Love life coach Marie-Soleil Cordeau, who accompanies women to help them understand how to have happier relationships, agrees: “Most people find it extremely difficult and are not used to this type of report that.”

Sara, a Generation Y Montrealer, is well aware of the difficulties of this change in the way of dating. After 11 years of relationship, she found celibacy and registered on Tinder and Facebook Dating without trying to settle down at all costs. And let's say she's not won over by the concept.  

“What discourages me the most is the time it takes to put into it and the skimming infinity that needs to be done”, she confides.

Tinder celebrated its 10th anniversary on September 12. Before the arrival of applications, we encountered… in person. Yes, there were sites like Réseau Contact, but their popularity was less. And in person, you could feel the chemistry or get to know the human beyond his “salu sava?” 

“I met people in bars , at parties, by friends, at dinners… recalls Sara, who finds that “it's really weird getting to know people you don't see”.  

However, Dr. Janick Coutu stresses that it It's normal to meet fewer new people when you're in your twenties.  

Not only has the way of meeting people changed greatly, but in addition, we are no longer the same age. It is certain that at 20 years old, the opportunities to meet new people are life every week. The older we get, the less frequent it is.   

Dre Janick Coutu

Ghosting etc.&nbsp ;

Whether they like it or not, people like Sara find themselves dealing with the music of dating apps: abusive comments, inbox surge and ghosting to no end. In her case, it is to the point where she has chosen to open her accounts only to other women, even if she is also interested in men, whom she considers too “intense” in their approach on the web.   

“As with all social networks, the difficulty is that the screen makes you forget that the person at the other end is a human being who has emotions,” recalls the psychologist. It's true that remarks about the size of the breasts of people you've just met are rarer in real life than on an application, let's say.  
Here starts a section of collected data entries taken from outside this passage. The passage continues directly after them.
(** [build_genesis_block], then [live_writes]. *)
Definition live_writes (st : TridentBlockZeroState) (monetary : TridentMonetaryPolicy) (ovl_staking drc_staking : StakingParams)
  : result StateError (list GovOp) :=
  let? outs := genesis_outputs st in
  let? supply := ignite_trident_supply [] monetary in
  let b := GMeta <$> supply in
  let? treasuries := rfold (fun acc e =>
    let? t := lift_msg (new_treasury_balance (bt_treasury e) (bt_asset e) (bt_balance e)) in Ok (acc ++ [t])) [] (bz_treasuries st) in
  let controls := (fun e => (bt_treasury e, bt_control e)) <$> bz_treasuries st in
  let? b := init_trident_governance_into constitution_v1_hash authorization_policy_root b (bz_governance_constitution_hash st)
    (bz_emergency_policy_hash st) treasuries controls (bz_vesting st) in
  let? b := write_accounts b st in
  let? b := write_validators b st ovl_staking drc_staking in
  Ok (write_genesis_utxos b (coinbase_tx_id outs) outs).
End manifest.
To that, we add the volume. Sara, for example, deleted Tinder from her phone in exasperation at the 90 matches she could have every day with men who obviously hadn't read her bio or learned the basics of etiquette.  < /p>

Imagine how people can feel whose many matches end in rejection. “Now, in one evening, you can experience this disappointment with 30 different people, notes Dr. Coutu. It definitely has a greater impact.” 

Learning detachment

To preserve a minimum of your mental health through your use of dating applications, there are a few tips. At the top of the list: remembering that our value as human beings is not quantifiable by virtual reports. In other words, when you get ghosted, you have to keep in mind that the other may not even be looking to actually meet.  

“You have to be able to take a certain distance from what is happening on these applications, be strong enough and have mourned your old relationship to have an experience that is not too difficult on self-esteem. self-evident or too depressing,” advises Dr. Coutu. 

I think the basis is having done a good job on self. You have to know yourself well, have settled your past and be on the lookout for your needs. From the moment we know our vulnerabilities and we don't take things personal because we are able to put what is happening on the dating app into perspective, the experience is sure to be more pleasant. .

Marie-Soleil Cordeau, love life coach.

Setting time limits and identifying the needs you are trying to meet are also part of the recommendations. We can also open up to opportunities to meet in person, for example by registering for leisure activities, while keeping hope of finding a match, whether on the web or not.  

“Even my father met on social networks, I can't believe it won't happen to me!”, Says Sara laughing.